Search the records below for the word "looked". Copy each line where it occurs.

SOURCE RECORDS: Begin

(** A log directory with an old log, a log of today and a file of another
    kind. *)
Definition old_and_new : FsEnv :=
  {| LOG_DIR := "/home/u/.grok/logs";
     path_join := fun dir file => dir +:+ "/" +:+ file;
     readdirSync := fun _ => inr ["grok-2024-01-01.log"; "grok-2024-03-01.log"; "notes.txt"];
     Date_now := 1709290000000;
     statSync := fun _ full =>
       if String.eqb full "/home/u/.grok/logs/grok-2024-01-01.log"
       then inr (inject_Z 1704067200000)
       else inr (inject_Z 1709280000000);
     unlinkSync := fun _ _ => None |}.

End LogFiles.


(** * Properties *)

(** ** Error classifier *)

Module ClassifierFacts.
Import Classifier Scenarios.

Lemma status_is_true (status : option Z) (n : Z) :
  status_is status n = true <-> status = Some n.
Proof.
  destruct status as [s|]; simpl; [|split; discriminate].
  rewrite Z.eqb_eq. split; congruence.
Qed.

Lemma status_is_other (s n : Z) : s <> n -> status_is (Some s) n = false.
Proof. intros H. simpl. now apply Z.eqb_neq. Qed.

(** A timeout or network signature decides the class before the status is
    looked at, and both classes are retryable. *)
Lemma classifyError_signature (error : RawError) :
  timeout_signature error || network_signature error = true ->
  info_retryable (classifyError error) = true /\ info_status (classifyError error) = None.
Proof.
  unfold classifyError. intros H.
  destruct (timeout_signature error); [now split|].
  simpl in H. rewrite H. now split.
Qed.

(** C7, as stated, fails: a raw error carrying status 400 whose message
    contains the word timeout is classified [timeout], retryable. *)
Lemma classifyError_400_timeout_retryable :
  error_status bad_request_about_timeout = Some 400
  /\ info_code (classifyError bad_request_about_timeout) = "timeout"
  /\ info_retryable (classifyError bad_request_about_timeout) = true.
Proof. repeat split; reflexivity. Qed.

(** C7, amended: a raw error carrying status 429 or a status in [500,600) is
    retryable; its code is [rate_limit], respectively [server], unless it
    matches the timeout or network signature, which is looked at first. A raw
    error carrying a status in {400, 401, 403, 404} that matches neither
    signature is not retryable, with code [bad_request], [auth], [auth],
    [not_found]. *)
Theorem classifyError_by_status (error : RawError) (s : Z) :
  error_status error = Some s ->
  (s = 429 \/ 500 <= s < 600 -> info_retryable (classifyError error) = true)
  /\ (timeout_signature error = false -> network_signature error = false ->
      (s = 429 -> info_code (classifyError error) = "rate_limit")
      /\ (500 <= s < 600 -> info_code (classifyError error) = "server")
      /\ (s = 400 -> info_retryable (classifyError error) = false
                     /\ info_code (classifyError error) = "bad_request")
      /\ (s = 401 \/ s = 403 -> info_retryable (classifyError error) = false
                                /\ info_code (classifyError error) = "auth")
      /\ (s = 404 -> info_retryable (classifyError error) = false
                     /\ info_code (classifyError error) = "not_found")).
Proof.
  intros Hs. unfold classifyError. rewrite Hs. split.
  - intros Hr.
    destruct (timeout_signature error); [reflexivity|].
    destruct (network_signature error); [reflexivity|].
    destruct Hr as [-> | Hr]; [reflexivity|].
    rewrite !status_is_other by lia.
    replace (500 <=? s) with true by (symmetry; apply Z.leb_le; lia).
    reflexivity.
  - intros -> ->.
    split; [intros ->; reflexivity|].
    split.
    { intros Hr. rewrite !status_is_other by lia.
      replace (500 <=? s) with true by (symmetry; apply Z.leb_le; lia).
      reflexivity. }
    split; [intros ->; split; reflexivity|].
    split; [intros [-> | ->]; split; reflexivity|].
    intros ->; split; reflexivity.
Qed.

Lemma classifyError_by_status_witness :
  info_retryable (classifyError (http_error 503 "Service Unavailable")) = true
  /\ info_code (classifyError (http_error 503 "Service Unavailable")) = "server"
  /\ info_retryable (classifyError (http_error 404 "model not found")) = false.
Proof.
  split; [|split].
  - apply (classifyError_by_status (http_error 503 "Service Unavailable") 503);
      [reflexivity | right; lia].
  - apply (classifyError_by_status (http_error 503 "Service Unavailable") 503);
      [reflexivity | reflexivity | reflexivity | lia].
  - apply (classifyError_by_status (http_error 404 "model not found") 404);
      reflexivity.
Defined.

End ClassifierFacts.

(** ** Tool dispatcher *)

Module DispatcherFacts.
Import Json Classifier Data Client Agent Traces Scenarios.

Section WithEnv.
Variable E : Env.

(** A [try] whose handler returns never throws. *)
Lemma try_catch_returns {A : Type} (body : (Thrown + A) * World)
    (handler : Thrown -> World -> (Thrown + A) * World) :
  (forall t w, exists r w', handler t w = (inr r, w')) ->
  exists r w', try_catch body handler = (inr r, w').
Proof.
  intros Hh. destruct body as [[t|x] w]; simpl; [apply Hh | eauto].
Qed.

Lemma executeMCPTool_returns (toolCall : GrokToolCall) (w : World) :
  exists r w', executeMCPTool E toolCall w = (inr r, w').
Proof. apply try_catch_returns. intros t w0. eauto. Qed.

Lemma executeTool_returns (a : GrokAgent) (toolCall : GrokToolCall) (w : World) :
  exists r w', executeTool E a toolCall w = (inr r, w').
Proof. apply try_catch_returns. intros t w0. unfold executeTool_catch. eauto. Qed.

Lemma eqb_not_in (name : string) (b : string) (l : list string) :
  ~ In name (b :: l) -> String.eqb name b = false /\ ~ In name l.
Proof.
  intros H. split.
  - apply String.eqb_neq. intros ->. apply H. now left.
  - intros Hi. apply H. now right.
Qed.

(** The [default] case, for a name without the remote-tool marker. *)
Lemma dispatch_unknown (a : GrokAgent) (toolCall : GrokToolCall) (args : JSONValue)
    (w : World) :
  ~ In (tc_name toolCall) builtin_names ->
  Js.startsWith "mcp__" (tc_name toolCall) = false ->
  dispatch E a toolCall args w =
  (inr {| success := false; output := None;
          error := Some ("Unknown tool: " +:+ tc_name toolCall) |}, w).
Proof.
  intros Hn Hp. unfold dispatch, builtin_names in *.
  repeat (apply eqb_not_in in Hn; destruct Hn as [-> Hn]).
  now rewrite Hp.
Qed.

End WithEnv.

(** C6, as stated, fails: an unknown tool name with malformed arguments
    yields the argument-parse failure, not the unknown-tool result. *)
Lemma executeTool_unknown_name_bad_arguments :
  ~ In (tc_name unknown_with_bad_arguments) builtin_names
  /\ Js.startsWith "mcp__" (tc_name unknown_with_bad_arguments) = false
  /\ fst (executeTool backend_down agent0 unknown_with_bad_arguments [])
     = inr {| success := false; output := None;
              error := Some "Tool execution error: Unexpected token in JSON" |}
  /\ fst (executeTool backend_down agent0 unknown_with_bad_arguments [])
     <> inr {| success := false; output := None;
               error := Some "Unknown tool: frobnicate" |}.
Proof.
  split; [|split; [reflexivity|split; [reflexivity|]]].
  - unfold builtin_names. simpl. intros H.
    repeat (destruct H as [H|H]; [discriminate H|]). exact H.
  - vm_compute. discriminate.
Qed.

(** C6, amended: [executeTool] returns a [ToolResult] and never throws.
    Arguments that are not JSON, and any value thrown inside the [try]
    (by a collaborator, or by a property read on [null]), give
    [{success:false, error:"Tool execution error: <message>"}] after the
    failure is logged. When the arguments parse, a name that is neither a
    built-in nor prefixed with [mcp__] gives
    [{success:false, error:"Unknown tool: <name>"}] and nothing else happens. *)
Theorem executeTool_never_throws (E : Env) (a : GrokAgent) (toolCall : GrokToolCall)
    (w : World) :
  (exists r w', executeTool E a toolCall w = (inr r, w'))
  /\ (Json.parse (tc_arguments toolCall) = None ->
      executeTool E a toolCall w =
      (inr {| success := false; output := None;
              error := Some ("Tool execution error: "
                             +:+ Js.template (thrown_message SyntaxError)) |},
       w ++ [ELog (ERROR ("executeTool(" +:+ tc_name toolCall +:+ ") failed")
                         SyntaxError)]))
  /\ (forall t w1,
      executeTool_try E a toolCall w = (inl t, w1) ->
      executeTool E a toolCall w =
      (inr {| success := false; output := None;
              error := Some ("Tool execution error: "
                             +:+ Js.template (thrown_message t)) |},
       w1 ++ [ELog (ERROR ("executeTool(" +:+ tc_name toolCall +:+ ") failed") t)]))
  /\ (forall args,
      Json.parse (tc_arguments toolCall) = Some args ->
      ~ In (tc_name toolCall) builtin_names ->
      Js.startsWith "mcp__" (tc_name toolCall) = false ->
      executeTool E a toolCall w =
      (inr {| success := false; output := None;
              error := Some ("Unknown tool: " +:+ tc_name toolCall) |}, w)).
Proof.
  split; [apply executeTool_returns|].
  split; [|split].
  - intros Hp. unfold executeTool, executeTool_try, JSON_parse. now rewrite Hp.
  - intros t w1 Ht. unfold executeTool. now rewrite Ht.
  - intros args Hp Hn Hm. unfold executeTool, executeTool_try, JSON_parse.
    rewrite Hp. now rewrite dispatch_unknown.
Qed.
(** * GraymapImage.h: a single-header PGM/PBM reader

    Shallow embedding of [ImageUtils::GraymapImage] (src/GraymapImage.h) and
    of the part of the C++ stream library it calls, followed by the
    properties of the loader.

    Conventions of the embedding:
    - [unsigned int] is a [Z] in [0, 2^32) with the wrap-around written out
      ([wrap32]); [unsigned short] is a [Z] in [0, 2^16); [unsigned char] is
      a [Z] in [0, 256).
    - a file is [option (list ascii)]: [None] is a file that cannot be opened.
    - an input stream is its unread characters and its [eofbit] and
      [failbit] ([badbit] is never set by a stream over memory); the stream
      functions follow the C++11 library in the "C" locale with the default
      flags ([skipws], [dec]): a failed numeric extraction stores 0, or the
      largest value on overflow; a failed sentry stores nothing; [peek] at
      the end of the input sets [eofbit].
    - [vector::operator[]] out of range is undefined behaviour, a loop that
      cannot exit diverges: [LoadImage] returns an [outcome].
    - [vector::at] out of range throws [std::out_of_range]: [GetPixel]
      returns an [option].
    - memory is unbounded ([vector::resize] never throws). *)

From Stdlib Require Import ZArith Lia Ascii String List Bool.
From stdpp Require Import base tactics option list.
Import ListNotations.
Local Open Scope Z_scope.

(** ** Characters and machine integers *)

Definition uchar_of (c : ascii) : Z := Z.of_N (N_of_ascii c).
(** * Staged key-value store and symlink-cycle detector

    A shallow embedding of [database_solved.py] ([StorageAdapter]) and
    [symlink_solved.py] ([is_circular_symlink]), followed by the properties
    of the two programs.

    Conventions of the embedding.
    - Python [str] values are modelled by [string]; a text stands for the
      bytes [str.encode()] yields.
    - A Python exception is a constructor of [exn]; a call either returns
      ([Ok]) or raises ([Raise]).
    - Methods of [StorageAdapter] mutate the adapter and the file system, so
      they are computations [M A := StorageAdapter -> result A * StorageAdapter]:
      the state that comes back is the state the exception handler of a
      caller would observe.
    - The system is Linux and the library is that of CPython 3.11 and 3.12:
      [json.load] raises [ValueError] on an integer of more than 4300
      digits, a path component of more than 255 bytes and a path of 4096
      bytes or more make a system call fail with [ENAMETOOLONG], and
      [Path.exists()] and [Path.is_symlink()] raise that error again. *)

From stdpp Require Import gmap strings list.

Set Warnings "-register-all,-clear-no-such-hyp".
Open Scope string_scope.
Open Scope list_scope.

(** ** Python exceptions and results *)

Module Py.

Inductive exn : Set :=
| FileNotFoundError
| IsADirectoryError
| NotADirectoryError
| FileExistsError
| OtherOSError
| JSONDecodeError
| UnicodeDecodeError
| ValueError
| KeyError
| TypeError
| AttributeError
| RuntimeError.
(** C5, as the code has it: for every batch whose text holds no lone
    surrogate, when the timeout is positive and [requests.post] does not
    refuse the request, [send_bulk] sends exactly one request; its body is
    the lines of the batch, each followed by a newline (joined by newlines
    and ended by one); its content type is [application/x-ndjson] and its
    authorization is the API key under the [ApiKey] scheme. A batch whose
    text holds a lone surrogate is not sent: [data.encode("utf-8")] raises
    [UnicodeEncodeError] before the call. Nothing is printed either way. *)
Theorem send_bulk_posts_one_request (net : network) (es_url api_key : string)
  (lines : list string) (timeout : Z) (w : world) :
  let data := (String.concat LF lines ++ LF)%string in
  let run := send_bulk net es_url api_key lines timeout w in
  stdout (snd run) = stdout w
  /\ (has_surrogate data = false ->
      refuses net (posted w) (bulk_request es_url api_key lines timeout)
        = None ->
      (0 < timeout)%Z ->
      exists req : request,
        posted (snd run) = posted w ++ [req]
        /\ req_data req = data
        /\ req_headers req =
             [("Content-Type", "application/x-ndjson");
              ("Authorization", ("ApiKey " ++ api_key)%string)]
        /\ req_url req = (rstrip_slash es_url ++ "/_bulk")%string
        /\ req_timeout req = timeout)
  /\ (has_surrogate data = true -> run = (Raise UnicodeEncodeError, w)).
Proof.
  intros data run. subst data run. rewrite send_bulk_run.
  split; [|split].
  - now destruct (is_sent _ _ _).
  - intros Hdata Hopen Htimeout.
    rewrite is_sent_true by assumption.
    exists (bulk_request es_url api_key lines timeout).
    repeat split.
  - intros Hdata. unfold send_result, is_sent.
    cbn [bulk_request req_data]. now rewrite Hdata.
Qed.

SOURCE RECORDS: End

**SOLUTION FOR THIS TASK:**
    looked at, and both classes are retryable. *)
    matches the timeout or network signature, which is looked at first. A raw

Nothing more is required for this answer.